A dragging sound from his left caught Liam’s attention. Risking a look, he saw two of Azeez’s men hauling a soldier towards them. It was Carter. And he was still alive.
‘Your friend here,’ said Azeez, ‘is strong, it seems. I don’t know how he hasn’t yet died. But as you can see for yourself, he is conscious. Who knows – perhaps he could make it through anot
her few days, maybe longer?’
Liam went cold. What did Azeez want with Carter? Why had they dragged him out here?
Carter was dropped just about a metre from where Liam was kneeling in the mud. He looked terrible, but his eyes were open and he was staring up at Liam. His lips moved, muttered something, but Liam couldn’t hear it, couldn’t understand. In an attempt to comfort him, Liam forced a smile, but he knew it was a hollow gesture.
‘Now,’ said Azeez, ‘I am going to give you something, Liam. That’s the kind of person I am. Generous! Yes, I am going to give you the most precious thing in the world!’

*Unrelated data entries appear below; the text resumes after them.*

(* ===== verification/Uart.v ===== *)
(** * The device registers and the UART: [src/kernel/uart.c], [src/kernel/plic.c]

    A device is reached through its memory-mapped registers. What the hardware
    does on a read or a write of a register is a parameter of the model. *)

From S2P Require Import Prelude Params FsTypes Machine Spinlock ProcCore Mem Pres FsCore.

(** Reads and writes of a device register at a physical address. *)
Class Mmio : Type := {
  mmio_read : Z -> M Z;
  mmio_write : Z -> Z -> M unit;
}.

(** The hardware does not write the process table. *)
Class MmioLaws `{Mmio} : Prop := {
  pres_mmio_read a : pres mlfq_inv (mmio_read a);
  pres_mmio_write a v : pres mlfq_inv (mmio_write a v);
}.

#[export] Hint Resolve pres_mmio_read pres_mmio_write : pres.

(** ** uart.c *)

Definition RHR : Z := 0.
Definition THR : Z := 0.
Definition IER : Z := 1.
Definition IER_RX_ENABLE : Z := Z.shiftl 1 0.
Definition IER_TX_ENABLE : Z := Z.shiftl 1 1.
Definition FCR : Z := 2.
Definition FCR_FIFO_ENABLE : Z := Z.shiftl 1 0.
Definition FCR_FIFO_CLEAR : Z := Z.shiftl 3 1.
Definition ISR : Z := 2.
Definition LCR : Z := 3.
Definition LCR_EIGHT_BITS : Z := Z.shiftl 3 0.
Definition LCR_BAUD_LATCH : Z := Z.shiftl 1 7.
Definition LSR : Z := 5.
Definition LSR_RX_READY : Z := Z.shiftl 1 0.
Definition LSR_TX_IDLE : Z := Z.shiftl 1 5.

Section uart.
Context `{Fuel} `{Mmio}.

Definition ReadReg (reg : Z) : M Z := v ← mmio_read (UART0 + reg); ret (u8 v).
Definition WriteReg (reg v : Z) : M unit := mmio_write (UART0 + reg) (u8 v).

Definition uartinit : M unit :=
  WriteReg IER 0x00;;
  WriteReg LCR LCR_BAUD_LATCH;;
  WriteReg 0 0x03;;
  WriteReg 1 0x00;;
  WriteReg LCR LCR_EIGHT_BITS;;
  WriteReg FCR (Z.lor FCR_FIFO_ENABLE FCR_FIFO_CLEAR);;
  WriteReg IER (Z.lor IER_TX_ENABLE IER_RX_ENABLE);;
  initlock LkTx "uart".

(** [while(tx_busy != 0) sleep(&tx_chan, &tx_lock);] *)
Fixpoint wait_tx (n : nat) : M unit :=
  match n with
  | O => stop_ SFuel
  | S n =>
      busy ← gets (fun s => dev_tx_busy (k_dev s));
      if truthy busy then sleep (Some ChTx) LkTx;; wait_tx n else ret tt
  end.

Definition uartwrite (buf : list Z) : M unit :=
  acquire LkTx;;
  for_each buf (fun c =>
    wait_tx fuel;;
    WriteReg THR c;;
    upd_dev (fun d => d <| dev_tx_busy := 1 |>));;
  release LkTx.

(** [while((ReadReg(LSR) & LSR_TX_IDLE) == 0);] *)
Fixpoint wait_idle (n : nat) : M unit :=
  match n with
  | O => stop_ SFuel
  | S n =>
      v ← ReadReg LSR;
      if Z.land v LSR_TX_IDLE =? 0 then wait_idle n else ret tt
  end.

Definition panicking : M Z := gets (fun s => dev_panicking (k_dev s)).
Definition panicked : M Z := gets (fun s => dev_panicked (k_dev s)).

Definition uartputc_sync (c : Z) : M unit :=
  pk ← panicking;
  when (pk =? 0) push_off;;
  pd ← panicked;
  if truthy pd then stop_ SHang else
  wait_idle fuel;;
  WriteReg THR c;;
  pk ← panicking;
  when (pk =? 0) pop_off.

Definition uartgetc : M Z :=
  v ← ReadReg LSR;
  if truthy (Z.land v LSR_RX_READY) then ReadReg RHR else ret (-1).

Lemma pres_ReadReg `{!MmioLaws} r : pres mlfq_inv (ReadReg r).
Proof. unfold ReadReg. pres. Qed.
Lemma pres_WriteReg `{!MmioLaws} r v : pres mlfq_inv (WriteReg r v).
Proof. unfold WriteReg. pres. Qed.
#[local] Hint Resolve pres_ReadReg pres_WriteReg : pres.
Lemma pres_uartinit `{!MmioLaws} : pres mlfq_inv uartinit.
Proof. unfold uartinit. pres. Qed.
Lemma pres_wait_tx n : pres mlfq_inv (wait_tx n).
Proof. induction n; simpl; pres. Qed.
Lemma pres_wait_idle `{!MmioLaws} n : pres mlfq_inv (wait_idle n).
Proof. induction n; cbn [wait_idle]; pres. Qed.
#[local] Hint Resolve pres_wait_tx pres_wait_idle : pres.
Lemma pres_uartwrite `{!MmioLaws} buf : pres mlfq_inv (uartwrite buf).
Proof. unfold uartwrite. pres. Qed.
Lemma pres_uartputc_sync `{!MmioLaws} c : pres mlfq_inv (uartputc_sync c).
Proof. unfold uartputc_sync, panicking, panicked. pres. Qed.
Lemma pres_uartgetc `{!MmioLaws} : pres mlfq_inv uartgetc.
Proof. unfold uartgetc. pres. Qed.

(** ** plic.c *)

Definition PLIC_SENABLE (hart : Z) : Z := PLIC + 0x2080 + hart * 0x100.
Definition PLIC_SPRIORITY (hart : Z) : Z := PLIC + 0x201000 + hart * 0x2000.
Definition PLIC_SCLAIM (hart : Z) : Z := PLIC + 0x201004 + hart * 0x2000.

Definition plicinit : M unit :=
  mmio_write (PLIC + UART0_IRQ * 4) 1;;
  mmio_write (PLIC + VIRTIO0_IRQ * 4) 1.

Definition plicinithart : M unit :=
  hart ← cpuid;
  mmio_write (PLIC_SENABLE (Z.of_nat hart)) (Z.lor (Z.shiftl 1 UART0_IRQ) (Z.shiftl 1 VIRTIO0_IRQ));;
  mmio_write (PLIC_SPRIORITY (Z.of_nat hart)) 0.

Definition plic_claim : M Z :=
  hart ← cpuid;
  irq ← mmio_read (PLIC_SCLAIM (Z.of_nat hart));
  ret (s32 irq).

Definition plic_complete (irq : Z) : M unit :=
  hart ← cpuid;
  mmio_write (PLIC_SCLAIM (Z.of_nat hart)) (u32 irq).

Lemma pres_plicinit `{!MmioLaws} : pres mlfq_inv plicinit.
Proof. unfold plicinit. pres. Qed.
Lemma pres_plicinithart `{!MmioLaws} : pres mlfq_inv plicinithart.
Proof. unfold plicinithart, cpuid, r_tp. pres. Qed.
Lemma pres_plic_claim_ `{!MmioLaws} : pres mlfq_inv plic_claim.
Proof. unfold plic_claim, cpuid, r_tp. pres. Qed.
Lemma pres_plic_complete_ `{!MmioLaws} irq : pres mlfq_inv (plic_complete irq).
Proof. unfold plic_complete, cpuid, r_tp. pres. Qed.
End uart.

#[export] Hint Resolve pres_uartinit pres_uartwrite pres_uartputc_sync pres_uartgetc pres_plicinit
  pres_plicinithart pres_plic_claim_ pres_plic_complete_ : pres.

Whatever it was, Liam didn’t want it. He carried on staring at Carter, whose eyes were glassy and unfocused. Hang on, he thought, silently willing his mate to cling onto life, to not give in. Hang on . . .
‘A life!’ said Azeez. ‘That is my gift to you, Liam. The life of your friend here. It’s yours! What a great and wondrous gift, yes?’
A sickness took root in Liam’s stomach. It grew and grew, twisting through his body, making him dizzy.
‘You see,’ said Azeez. ‘Now that you have your friend’s life, it is yours to do with as you will! You can throw it away, or you can save it! Such power does not come to all men, my friend. So, you are truly blessed at this moment.’
The sickness turned into cold barbs of steel, piercing Liam with the agony of what was unfolding.
‘So, will you save it, Liam? That’s the question, is it not? Will you save your friend if I give you that chance? For I am willing to do that right now! All you have to do is tell me where the rest of your soldiers are. See? It’s simple! Just answer my question truthfully, and he lives. For how long I cannot say, but you will have given him that extra time, and in exchange for so small a thing.’
Helpless, Liam watched as Azeez stood up and walked over to Carter, kneeling down beside him. With a tenderness that struck Liam as disturbing, he then reached out and ever so gently rested Carter’s head in his lap, stroking his pale, damp forehead.